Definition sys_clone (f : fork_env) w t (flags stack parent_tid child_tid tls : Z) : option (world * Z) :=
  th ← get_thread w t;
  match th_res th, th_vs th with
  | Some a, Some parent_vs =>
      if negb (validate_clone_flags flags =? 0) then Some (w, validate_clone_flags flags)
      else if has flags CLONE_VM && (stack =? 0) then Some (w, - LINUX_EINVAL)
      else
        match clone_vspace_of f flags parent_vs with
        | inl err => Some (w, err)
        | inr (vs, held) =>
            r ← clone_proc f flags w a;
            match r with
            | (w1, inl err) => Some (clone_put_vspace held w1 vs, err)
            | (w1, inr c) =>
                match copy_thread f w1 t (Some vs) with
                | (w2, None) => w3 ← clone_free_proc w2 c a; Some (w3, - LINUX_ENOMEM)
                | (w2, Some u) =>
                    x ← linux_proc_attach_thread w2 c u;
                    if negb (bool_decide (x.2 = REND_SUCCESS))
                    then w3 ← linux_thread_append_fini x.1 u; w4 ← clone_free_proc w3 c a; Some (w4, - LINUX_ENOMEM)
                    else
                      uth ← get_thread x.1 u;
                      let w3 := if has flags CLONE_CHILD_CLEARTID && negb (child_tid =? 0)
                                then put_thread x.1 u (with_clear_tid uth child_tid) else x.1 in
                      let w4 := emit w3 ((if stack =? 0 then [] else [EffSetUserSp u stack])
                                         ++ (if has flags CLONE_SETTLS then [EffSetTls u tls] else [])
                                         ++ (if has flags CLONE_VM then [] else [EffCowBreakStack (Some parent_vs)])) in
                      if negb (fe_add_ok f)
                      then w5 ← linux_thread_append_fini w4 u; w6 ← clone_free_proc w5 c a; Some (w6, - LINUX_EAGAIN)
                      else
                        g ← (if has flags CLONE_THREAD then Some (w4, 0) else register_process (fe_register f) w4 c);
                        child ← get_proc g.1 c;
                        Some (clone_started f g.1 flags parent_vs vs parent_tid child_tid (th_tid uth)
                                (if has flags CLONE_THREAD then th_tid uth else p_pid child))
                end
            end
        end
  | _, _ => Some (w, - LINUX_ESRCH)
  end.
• • • • • • •
> _Description of the task_
From the material above, retype precisely the lines between the line holding "uth ← get_thread x.1 u;" and the line holding "then put_thread x.1", inclusive, and nothing beyond them.

> _Response box_
                      uth ← get_thread x.1 u;
                      let w3 := if has flags CLONE_CHILD_CLEARTID && negb (child_tid =? 0)
                                then put_thread x.1 u (with_clear_tid uth child_tid) else x.1 in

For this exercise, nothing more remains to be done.